[erlang-questions] What are the "Most valuable libraries?"...and a few other questions

Fri May 20 20:56:15 CEST 2011

On Wed, May 18, 2011 at 02:25, Todd <t.greenwoodgeer@REDACTED> wrote:

Let me be quite blunt here...

> 1. In general, what are the most valuable libraries to learn, both within
> the Erlang dist and external?
>
> 2. Is there a consolidated/curated repository of libraries that is industry
> standard? I know the erlware folks have a repo...is that both a complete and
> accepted authoritative repo? From reading the list, it sounds like there's
> also a fair bit of stuff scattered about in github, too.

I think this approach to Erlang is wrong. Rather than ask for a set of
"standard" modules to look into you should attack it on a on-demand
basis when you find a need for a specific library.

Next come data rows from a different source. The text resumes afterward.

(** * Congruences modulo [m] *)

#[local] Instance eqm_equivalence (m : Z) : Equivalence (eqm m).
Proof.
  unfold eqm. split.
  - intros x. reflexivity.
  - intros x y H. symmetry. exact H.
  - intros x y z H1 H2. rewrite H1. exact H2.
Qed.

#[local] Instance eqm_add (m : Z) : Proper (eqm m ==> eqm m ==> eqm m) Z.add.
Proof.
  unfold eqm. intros a b H c d H'.
  rewrite (Zplus_mod a c), (Zplus_mod b d), H, H'. reflexivity.
Qed.

#[local] Instance eqm_mul (m : Z) : Proper (eqm m ==> eqm m ==> eqm m) Z.mul.
Proof.
  unfold eqm. intros a b H c d H'.
  rewrite (Zmult_mod a c), (Zmult_mod b d), H, H'. reflexivity.
Qed.

#[local] Instance eqm_sub (m : Z) : Proper (eqm m ==> eqm m ==> eqm m) Z.sub.
Proof.
  unfold eqm. intros a b H c d H'.
  rewrite (Zminus_mod a c), (Zminus_mod b d), H, H'. reflexivity.
Qed.

#[local] Instance eqm_opp (m : Z) : Proper (eqm m ==> eqm m) Z.opp.
Proof.
  intros a b H. change (- a) with (Z.opp a).
  replace (- a) with (0 - a) by ring. replace (- b) with (0 - b) by ring.
  rewrite H. reflexivity.
Qed.

Lemma eqm_mod (m a : Z) : eqm m (a mod m) a.
Proof. unfold eqm. apply Zmod_mod. Qed.

Lemma eqm_pow (m a b k : Z) : eqm m a b -> eqm m (a ^ k) (b ^ k).
Proof.
  unfold eqm. intros H.
  rewrite <- (Z.mod_pow_l a), <- (Z.mod_pow_l b), H. reflexivity.
Qed.

Lemma eqm_peval (m : Z) (cs : list Z) (a b : Z) :
  eqm m a b -> eqm m (peval cs a) (peval cs b).
Proof.
  intros H. induction cs as [|c q IH]; simpl; [reflexivity|].
  rewrite IH, H. reflexivity.
Qed.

Personally, I
really like the Agner system which aims to be a system listing
available software so you can use it. It intermingles with the Rebar
build system in a neat way.

Erlang seeks to provide tools, not solutions. As such, you will find a
lot of tools in the OTP distribution and elsewhere which will give you
stuff to write your own solutions. But you won't find any prebaked
solutions which magically solves the problem you are looking at.

> 3. How does one easily multithread an app? For instance, there's pmap in
> clojure and something similar in akka that lets you map a function across a
> list, and it allocates threads accordingly...

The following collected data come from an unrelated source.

(** The first example of the spec, evaluated:
    [endpoint("/users", ["GET"]).had(status_code=200, tags=[])]. *)
Example had_users_example :
  let kwargs : gmap string value :=
    <["status_code" := VInt 200]> (<["tags" := VList []]> ∅) in
  let w' := snd (had 0 kwargs users_world) in
  fst (had 0 kwargs users_world) = Return 2 /\
  is_instance w' 2 EndpointHadInstruction = true /\
  field w' 2 "attributes" = Some (VRef 1) /\
  field w' 1 "status_code" = Some (VInt 200) /\
  field w' 1 "tags" = Some (VList []) /\
  is_Sentinel (VList []) = false /\
  field w' 1 "summary" = Some Sentinel.
Proof. repeat split; run. Qed.

(** ** C4: [endpoint] does not validate *)




(** ** C8: fields can be reassigned *)

Lemma setattr_declared w l o f v :
  heap w !! l = Some o ->
  mem f (map fst (fields o)) = true ->
  setattr l f v w
  = (Return tt,
     set_heap w (<[l := Instance (cls o) (assoc_set f v (fields o))]> (heap w))).
Proof. intros Hl Hf. unfold setattr. rewrite Hl. simpl. rewrite Hf. reflexivity. Qed.

Lemma constructed_well_formed op p m n next c :
  In c (constructed op p m n next) ->
  map fst (fields c) = dataclass_fields (cls c).
Proof.
  destruct op; simpl; intros H;
    repeat (destruct H as [<-|H]; [reflexivity|]); destruct H.
Qed.

(** C8, counterexample.  After [existed] on the factory of
    [endpoint("/users", ["GET"])], assigning ["/admin"] to the
    instruction's [endpoint_path] succeeds and the field then reads
    ["/admin"]; the same holds for [status_code] of a payload. *)
Lemma instruction_field_reassigned :
  let w1 := snd (existed 0 users_world) in
  let w2 := snd (setattr 1 "endpoint_path" (VStr "/admin") w1) in
  let v1 := snd (had 0 (<["status_code" := VInt 200]> ∅) users_world) in
  let v2 := snd (setattr 1 "status_code" (VInt 404) v1) in
  fst (existed 0 users_world) = Return 1 /\
  field w1 1 "endpoint_path" = Some (VStr "/users") /\
  fst (setattr 1 "endpoint_path" (VStr "/admin") w1) = Return tt /\
  field w2 1 "endpoint_path" = Some (VStr "/admin") /\
  is_instance v1 1 EndpointAttributesPayload = true /\
  fst (setattr 1 "status_code" (VInt 404) v1) = Return tt /\
  field v2 1 "status_code" = Some (VInt 404) /\
  ~ (exists e, fst (setattr 1 "endpoint_path" (VStr "/admin") w1) = Raise e).
Proof.
  repeat split; try run.
  intros [e H]. vm_compute in H. discriminate.
Qed.

(** C8, amended.  The objects an operation builds (the instruction and,
    for [had], its payload) are not frozen: assigning to any of their
    fields succeeds, the field then holds the new value, and no other
    field or object changes. *)
Theorem constructed_objects_are_assignable op self w :
  is_factory w self = true ->
  accepted op = true ->
  exists l w',
    perform op self w = (Return l, w') /\
    heap w !! l = None /\
    forall o c, heap w !! o = None -> heap w' !! o = Some c ->
      forall f v, In f (dataclass_fields (cls c)) ->
        exists w'',
          setattr o f v w' = (Return tt, w'') /\
          getattr o f w'' = (Return v, w'') /\
          (forall f', f' <> f -> field w'' o f' = field w' o f') /\
          (forall o', o' <> o -> heap w'' !! o' = heap w' !! o').
Proof.
  intros Hfac Hacc.
  destruct (factory_shape _ _ Hfac) as (p & m & n & Hself).
  eexists _, _. split; [apply (perform_spec _ _ _ _ _ Hself _ Hacc)|].
  split; [apply lookup_ge_None; lia|].
  set (w' := set_heap w (heap w ++ constructed op p m n (length (heap w)))).
  intros o c Hnone Hc f v Hf.
  assert (Hwf : map fst (fields c) = dataclass_fields (cls c)).
  { apply lookup_ge_None in Hnone. subst w'. cbn [heap set_heap] in Hc.
    rewrite lookup_app_r in Hc by exact Hnone.
    apply (constructed_well_formed op p m n (length (heap w))).
    apply list_elem_of_In. eapply list_elem_of_lookup_2. exact Hc. }
  apply mem_In in Hf. rewrite <- Hwf in Hf.
  eexists. split; [apply (setattr_declared _ _ _ _ _ Hc Hf)|].
  assert (Hlt : o < length (heap w')) by (eapply lookup_lt_Some; exact Hc).
  split.
  - apply getattr_field. unfold field. cbn [heap set_heap].
    rewrite list_lookup_insert_eq by exact Hlt. cbn [fields].
    apply assoc_set_same. exact Hf.
  - split.
    + intros f' Hne. unfold field. cbn [heap set_heap].
      rewrite list_lookup_insert_eq by exact Hlt. rewrite Hc. cbn [fields].
      apply assoc_set_other. congruence.
    + intros o' Hne. cbn [heap set_heap].
      apply list_lookup_insert_ne. congruence.
Qed.

Lemma constructed_objects_are_assignable_witness :
  is_factory users_world 0 = true /\
  accepted OpDidntExist = true /\
  exists l w',
    perform OpDidntExist 0 users_world = (Return l, w') /\
    heap users_world !! l = None /\
    forall o c, heap users_world !! o = None -> heap w' !! o = Some c ->
      forall f v, In f (dataclass_fields (cls c)) ->
        exists w'',
          setattr o f v w' = (Return tt, w'') /\
          getattr o f w'' = (Return v, w'') /\
          (forall f', f' <> f -> field w'' o f' = field w' o f') /\
          (forall o', o' <> o -> heap w'' !! o' = heap w' !! o').
Proof.
  split; [reflexivity|]. split; [reflexivity|].
  apply (constructed_objects_are_assignable OpDidntExist 0 users_world); reflexivity.
Defined.

(** ** C10: determinism and freshness *)

Lemma py_eq_instances k h l1 l2 o1 o2 :
  h !! l1 = Some o1 -> h !! l2 = Some o2 ->
  cls o1 = cls o2 ->
  all2 (py_eq k h) (map snd (fields o1)) (map snd (fields o2)) = true ->
  py_eq (S k) h (VRef l1) (VRef l2) = true.
Proof.
  intros H1 H2 Hc Hfs. simpl. rewrite H1, H2, Hfs, Hc.
  replace (class_eqb (cls o2) (cls o2)) with true
    by (symmetry; apply class_eqb_eq; reflexivity).
  apply orb_true_r.
Qed.

Lemma py_eq_instances_inv k h l1 l2 o1 o2 :
  h !! l1 = Some o1 -> h !! l2 = Some o2 ->
  py_eq (S k) h (VRef l1) (VRef l2) = true ->
  all2 (py_eq k h) (map snd (fields o1)) (map snd (fields o2)) = true.
Proof.
  intros H1 H2. simpl. destruct (Nat.eqb l1 l2) eqn:E; simpl.
  - apply Nat.eqb_eq in E. subst l2. intros _.
    assert (o1 = o2) by congruence. subst o2.
    apply all2_refl. intros x. apply py_eq_refl.
  - rewrite H1, H2, !andb_true_iff. intros [_ H]. exact H.
Qed.

(** C10.  Let two factories have equal fields (the same factory twice
    included).  Performing the same accepted operation, with the same
    arguments, on the first and then on the second returns two distinct
    addresses, each unallocated before its call, and the two instructions
    compare equal with the [__eq__] their dataclass generates. *)
Theorem factory_operations_are_deterministic depth op self1 self2 w :
  is_factory w self1 = true ->
  is_factory w self2 = true ->
  accepted op = true ->
  py_eq (S depth) (heap w) (VRef self1) (VRef self2) = true ->
  exists l1 w1 l2 w2,
    perform op self1 w = (Return l1, w1) /\
    perform op self2 w1 = (Return l2, w2) /\
    heap w !! l1 = None /\
    heap w1 !! l2 = None /\
    l1 <> l2 /\
    is_instance w2 l1 (instruction_class op) = true /\
    is_instance w2 l2 (instruction_class op) = true /\
    py_eq (S (S depth)) (heap w2) (VRef l1) (VRef l2) = true.
Proof.
  intros Hfac1 Hfac2 Hacc Heq.
  destruct (factory_shape _ _ Hfac1) as (p1 & m1 & n1 & Hself1).
  destruct (factory_shape _ _ Hfac2) as (p2 & m2 & n2 & Hself2).
  pose proof (py_eq_instances_inv _ _ _ _ _ _ Hself1 Hself2 Heq) as Hkey.
  simpl in Hkey. rewrite !andb_true_iff in Hkey.
  destruct Hkey as (Hp & Hm & Hn & _).
  set (c1 := constructed op p1 m1 n1 (length (heap w))).
  set (w1 := set_heap w (heap w ++ c1)).
  assert (Hself2' : heap w1 !! self2 = Some (factory_instance p2 m2 n2))
    by (apply lookup_extended; exact Hself2).
  set (c2 := constructed op p2 m2 n2 (length (heap w1))).
  set (w2 := set_heap w1 (heap w1 ++ c2)).
  pose proof (constructed_result w p1 m1 n1 op) as Hl1. fold c1 w1 in Hl1.
  pose proof (constructed_result w1 p2 m2 n2 op) as Hl2. fold c2 w2 in Hl2.
  assert (Hlen : length (heap w1) = length (heap w) + S (result_offset op)).
  { subst w1 c1. cbn [heap set_heap]. rewrite length_app.
    destruct op; reflexivity. }
  assert (Hl1' : heap w2 !! (length (heap w) + result_offset op)
                 = heap w1 !! (length (heap w) + result_offset op))
    by (rewrite Hl1; apply lookup_extended; exact Hl1).
  rewrite Hl1 in Hl1'.
  exists (length (heap w) + result_offset op), w1,
         (length (heap w1) + result_offset op), w2.
  split; [apply (perform_spec _ _ _ _ _ Hself1 _ Hacc)|].
  split; [apply (perform_spec _ _ _ _ _ Hself2' _ Hacc)|].
  split; [apply lookup_ge_None; lia|].
  split; [apply lookup_ge_None; lia|].
  split; [lia|].
  split; [unfold is_instance; rewrite Hl1'; destruct op; reflexivity|].
  split; [unfold is_instance; rewrite Hl2; destruct op; reflexivity|].
  assert (Hup : forall a b, py_eq depth (heap w) a b = true ->
                            py_eq (S depth) (heap w2) a b = true).
  { intros a b H. apply py_eq_deeper.
    subst w2 w1. cbn [heap set_heap].
    apply py_eq_extended, py_eq_extended. exact H. }
  apply (py_eq_instances _ _ _ _ _ _ Hl1' Hl2); [reflexivity|].
  cbn [fields]. rewrite !map_app. cbn [map identity_key snd app all2].
  rewrite (Hup _ _ Hp), (Hup _ _ Hm), (Hup _ _ Hn). cbn [andb].
  destruct op as [| |kwargs|g]; cbn [map snd all2].
  - reflexivity.
  - reflexivity.
  - rewrite andb_true_r.
    assert (Hp1 : heap w2 !! length (heap w) = Some (payload_of kwargs)).
    { subst w2. cbn [heap set_heap]. apply lookup_extended.
      subst w1. cbn [heap set_heap].
      rewrite <- (Nat.add_0_r (length (heap w))) at 1.
      rewrite lookup_new. reflexivity. }
    assert (Hp2 : heap w2 !! length (heap w1) = Some (payload_of kwargs)).
    { subst w2. cbn [heap set_heap].
      rewrite <- (Nat.add_0_r (length (heap w1))) at 1.
      rewrite lookup_new. reflexivity. }
    apply (py_eq_instances _ _ _ _ _ _ Hp1 Hp2); [reflexivity|].
    apply all2_refl. intros x. apply py_eq_refl.
  - rewrite py_eq_refl. reflexivity.
Qed.

Lemma factory_operations_are_deterministic_witness :
  let w := snd (endpoint [VStr "/users"; VList [VStr "GET"]] ∅ users_world) in
  let op := OpHad (<["status_code" := VInt 200]> ∅) in
  is_factory w 0 = true /\
  is_factory w 1 = true /\
  accepted op = true /\
  py_eq 1 (heap w) (VRef 0) (VRef 1) = true /\
  exists l1 w1 l2 w2,
    perform op 0 w = (Return l1, w1) /\
    perform op 1 w1 = (Return l2, w2) /\
    heap w !! l1 = None /\
    heap w1 !! l2 = None /\
    l1 <> l2 /\
    is_instance w2 l1 (instruction_class op) = true /\
    is_instance w2 l2 (instruction_class op) = true /\
    py_eq 2 (heap w2) (VRef l1) (VRef l2) = true.
Proof.
  intros w op.
  split; [reflexivity|]. split; [reflexivity|].
  split; [reflexivity|]. split; [reflexivity|].
  apply (factory_operations_are_deterministic 0 op 0 1 w); reflexivity.
Defined.

(** Two [had] calls with different overrides build unequal instructions:
    the comparison is not vacuous. *)
Example had_different_overrides_differ :
  let w1 := snd (had 0 (<["status_code" := VInt 200]> ∅) users_world) in
  let w2 := snd (had 0 (<["status_code" := VInt 201]> ∅) w1) in
  fst (had 0 (<["status_code" := VInt 201]> ∅) w1) = Return 4 /\
  py_eq 5 (heap w2) (VRef 2) (VRef 4) = false.
Proof. split; run. Qed.

(* ================================================================= *)
(** * Further properties *)

(** ** Instantiation of the dataclasses (lines 15-88) *)

Lemma keys_assoc name (fs : list (string * value)) :
  In name (map fst fs) <-> is_Some (assoc name fs).
Proof.
  rewrite <- mem_In. split.
  - intros H. destruct (assoc name fs) as [v|] eqn:E; [eauto|].
    apply assoc_None_mem in E. congruence.
  - intros [v E]. apply (assoc_Some_mem _ _ _ E).
Qed.

Lemma assoc_remove_other p k (kwargs : list (string * value)) :
  k <> p -> assoc k (remove_key p kwargs) = assoc k kwargs.
Proof.
  intros Hne. induction kwargs as [|[n v] kwargs IH]; [reflexivity|].
  simpl. destruct (String.eqb n p) eqn:E; simpl.
  - apply String.eqb_eq in E. subst n.
    destruct (String.eqb p k) eqn:E'; [|reflexivity].
    apply String.eqb_eq in E'. congruence.
  - rewrite IH. reflexivity.
Qed.

(** Using a keyword takes its name out of the call once. *)
Lemma keys_remove p v (kwargs : list (string * value)) :
  assoc p kwargs = Some v ->
  map fst kwargs ≡ₚ p :: map fst (remove_key p kwargs).
Proof.
  induction kwargs as [|[n x] kwargs IH]; simpl; [discriminate|].
  destruct (String.eqb n p) eqn:E.
  - apply String.eqb_eq in E. subst n. reflexivity.
  - intros H. simpl. rewrite (IH H). apply Permutation_swap.
Qed.

Lemma keys_remove_In p v (kwargs : list (string * value)) k :
  assoc p kwargs = Some v ->
  In k (map fst kwargs) <-> k = p \/ In k (map fst (remove_key p kwargs)).
Proof.
  intros H. rewrite <- !list_elem_of_In, (keys_remove _ _ _ H), elem_of_cons.
  reflexivity.
Qed.

Lemma keys_remove_NoDup p v (kwargs : list (string * value)) :
  assoc p kwargs = Some v ->
  NoDup (map fst kwargs) <->
  ~ In p (map fst (remove_key p kwargs)) /\ NoDup (map fst (remove_key p kwargs)).
Proof.
  intros H. rewrite (keys_remove _ _ _ H), NoDup_cons, list_elem_of_In.
  reflexivity.
Qed.

Lemma In_drop {A} n (xs : list A) x : In x (drop n xs) -> In x xs.
Proof. rewrite <- !list_elem_of_In. apply subseteq_drop. Qed.

(** The fields an accepted call binds are the parameters, in order. *)
Lemma bind_args_names params args kwargs fs :
  bind_args params args kwargs = Some fs -> map fst fs = params.
Proof.
  revert args kwargs fs.
  induction params as [|p ps IH]; intros args kwargs fs; simpl.
  - destruct args, kwargs; intros [= <-]; reflexivity.
  - destruct args as [|a args'].
    + destruct (assoc p kwargs) as [v|]; [|discriminate].
      destruct (bind_args ps [] _) as [fs'|] eqn:E; [|discriminate].
      intros [= <-]. simpl. rewrite (IH _ _ _ E). reflexivity.
    + destruct (mem p (map fst kwargs)); [discriminate|].
      destruct (bind_args ps args' kwargs) as [fs'|] eqn:E; [|discriminate].
      intros [= <-]. simpl. rewrite (IH _ _ _ E). reflexivity.
Qed.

There is no easy way to multi-thread an app so it gives good speedup
when adding more cores. There are some general guidelines you can
follow when writing the program, but they do not always yield a
speedup. Here is a simple module:

-module(foo).
-compile(export_all).

m(X) ->
    X*2.

test_input() ->
    lists:seq(1, 10000).

t1(L) ->
    timer:tc(fun() ->
                     [m(X) || X <- L]
             end).

t2(L) ->
    timer:tc(rpc, pmap, [{foo, m}, [], L]).

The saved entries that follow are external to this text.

(** What a pattern may match: [Matches r t g] when [r] matches exactly
    the text [t] and its groups then hold [g]. The matcher picks one of
    these matches, the one Python picks. *)
Inductive Matches : regex -> string -> list string -> Prop :=
| M_Lit c : Matches (Lit c) (String c "") []
| M_Cls f c : f c = true -> Matches (Cls f) (String c "") []
| M_Star f t : string_forallb f t = true -> Matches (Star f) t []
| M_Plus f c t :
    f c = true -> string_forallb f t = true -> Matches (Plus f) (String c t) []
| M_Seq r1 r2 t1 t2 g1 g2 :
    Matches r1 t1 g1 -> Matches r2 t2 g2 ->
    Matches (Seq r1 r2) (t1 ++ t2) (g1 ++ g2)%list
| M_Group r t g : Matches r t g -> Matches (Group r) t (t :: g)
| M_Eps : Matches Eps "" [].

(** [re.match(r, s)]: a match anchored at the start of [s]. *)
Definition re_match (r : regex) (s : string) : option match_obj :=
  run r s (fun t _ g => Some (MatchObj t g)).

(** [re.search(r, s)]: the match at the leftmost position that has one. *)
Fixpoint re_search (r : regex) (s : string) : option match_obj :=
  match re_match r s with
  | Some m => Some m
  | None =>
      match s with
      | String _ s' => re_search r s'
      | EmptyString => None
      end
  end.

End Re.

Import Re.

(** ** [DartmouthModelGrid] : class attributes *)

Definition phot_systems : list string :=
  ["SDSSugriz"; "UBVRIJHKsKp"; "WISE"; "LSST"; "UKIDSS"; "HST_WFPC2"].

Definition phot_bands (phot : string) : option (list string) :=
  if phot =? "SDSSugriz" then Some ["sdss_z"; "sdss_i"; "sdss_r"; "sdss_u"; "sdss_g"]
  else if phot =? "UBVRIJHKsKp" then Some ["B"; "I"; "H"; "J"; "Ks"; "R"; "U"; "V"; "D51"; "Kp"]
  else if phot =? "WISE" then Some ["W4"; "W3"; "W2"; "W1"]
  else if phot =? "LSST" then Some ["LSST_r"; "LSST_u"; "LSST_y"; "LSST_z"; "LSST_g"; "LSST_i"]
  else if phot =? "UKIDSS" then Some ["Y"; "H"; "K"; "J"; "Z"]
  else if phot =? "HST_WFPC2" then Some ["WFPC2_F555W"; "WFPC2_F606W"; "WFPC2_F814W"]
  else None.
(** A run whose lookups fail stops after the first query. *)
Lemma run_lookup_failed (env : Env) (remote : Remote) (data : Data) (e : Error) :
  board remote (ITEM_NODE_ID env) (ORGANIZATION env) (PROJECT_NUMBER env) = Ok data ->
  lookupIDs data = Err e ->
  run env remote start
  = ({| calls := [BoardQuery (ITEM_NODE_ID env) (ORGANIZATION env) (PROJECT_NUMBER env)];
        console := []; items := [] |}, Err e).
Proof.
  intros Hb Hl. unfold run, bind, query, await, lift. rewrite Hb. run_simpl.
  rewrite Hl. reflexivity.
Qed.

(** ** Items that are not pull requests, and pull requests without files *)

Lemma lookupIDs_sizes (data : Data) (ids : IDs) :
  lookupIDs data = Ok ids ->
  findSingleSelectID "XS" "Size" data = Ok (sizeXS ids) /\
  findSingleSelectID "S" "Size" data = Ok (sizeS ids) /\
  findFieldID "Size" data = Ok (sizeTypeID ids).
Proof.
  intros H. apply lookupIDs_inv in H. destruct H as [Hf Ho].
  cbn [map requiredFields requiredOptions fst snd] in Hf, Ho.
  injection Hf as _ _ _ _ _ Hsize _. injection Ho as _ _ _ _ Hxs Hs _ _.
  now repeat split.
Qed.

(** C5.  For every item that is not a pull request, whatever else it and the
    run are given, the derivation yields the empty feature string and the
    identifier of size S, without consulting the thresholds; an update the run
    issues carries exactly these. *)
Theorem C5_issue_defaults :
  forall (env : Env) (remote : Remote) (data : Data),
    board remote (ITEM_NODE_ID env) (ORGANIZATION env) (PROJECT_NUMBER env) = Ok data ->
    __typename (item data) <> "PullRequest" ->
    (forall (A : Type) (xs s m l : A), derive xs s m l (item data) = Some ("", s)) /\
    (forall (m : Mutation) (v : Variables.t),
        In (UpdateFields m v) (calls (fst (run env remote start))) ->
        feature m = "" /\
        findSingleSelectID "S" "Size" data = Ok (Variables.sizeType v) /\
        findFieldID "Size" data = Ok (Variables.sizeTypeID v) /\
        In (Variables.sizeTypeID v, SingleSelect (Variables.sizeType v)) (assignments m v) /\
        In (Variables.featureID v, Text (Some "")) (assignments m v)).
Proof.
  intros env remote data Hboard Htype.
  assert (Hd : forall (A : Type) (xs s m l : A), derive xs s m l (item data) = Some ("", s)).
  { intros A xs s m l. unfold derive, deriveFrom.
    destruct (String.eqb_spec (__typename (item data)) "PullRequest"); [contradiction | reflexivity]. }
  split; [exact Hd |].
  intros m v Hin. apply run_filed in Hin.
  destruct Hin as (data' & ids & newItemID & ft & ct & w1 & w2 & Hb & Hl & _ & Hder & _ & _ & _ & Hv & _).
  rewrite Hboard in Hb. injection Hb as <-.
  rewrite Hd in Hder. injection Hder as Hf Hs.
  destruct (lookupIDs_sizes data ids Hl) as (_ & HS & Hsize).
  assert (Hid : Variables.sizeTypeID v = sizeTypeID ids) by (rewrite Hv; reflexivity).
  rewrite <- Hf, <- Hs, Hid. repeat split; try assumption.
  - rewrite <- Hid, Hs. unfold assignments. simpl. tauto.
  - rewrite Hf. unfold assignments. simpl. tauto.
Qed.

where t1/1 and t2/1 are our tests. t1 uses a list comprehension and t2
uses the pmap function of the rpc module to execute in parallel on my
two cores. A simple experiment in the shell:

Eshell V5.8.4  (abort with ^G)
1> c(foo).
{ok,foo}
2> L = test_input().
** exception error: undefined shell command test_input/0
3> L = foo:test_input().
[1,2,3,4,5,6,7,8,9,10,11,12,13,14,15,16,17,18,19,20,21,22,
 23,24,25,26,27,28,29|...]
4> X = foo:t1(L).
{2491,
 [2,4,6,8,10,12,14,16,18,20,22,24,26,28,30,32,34,36,38,40,42,
  44,46,48,50,52,54|...]}
5> Y = foo:t2(L).
{65111,
 [2,4,6,8,10,12,14,16,18,20,22,24,26,28,30,32,34,36,38,40,42,
  44,46,48,50,52,54|...]}
6>

shows how t1 is much much faster than t2. You need to know a lot about
the problem at hand to make it faster. If your m/1 function is altered
to this:

m(X) ->
    timer:sleep(3),
    X*2.

so we in the parallel example can do other work in between, then the
numbers are different:

3> X1 = foo:t1(L).
{40112834,
 [2,4,6,8,10,12,14,16,18,20,22,24,26,28,30,32,34,36,38,40,42,
  44,46,48,50,52,54|...]}
4> X2 = foo:t2(L).
{105134,
 [2,4,6,8,10,12,14,16,18,20,22,24,26,28,30,32,34,36,38,40,42,
  44,46,48,50,52,54|...]}

in much in favor of t2. Hopefully this shows you need to know about
your problem to make it go faster. There is no magical solution.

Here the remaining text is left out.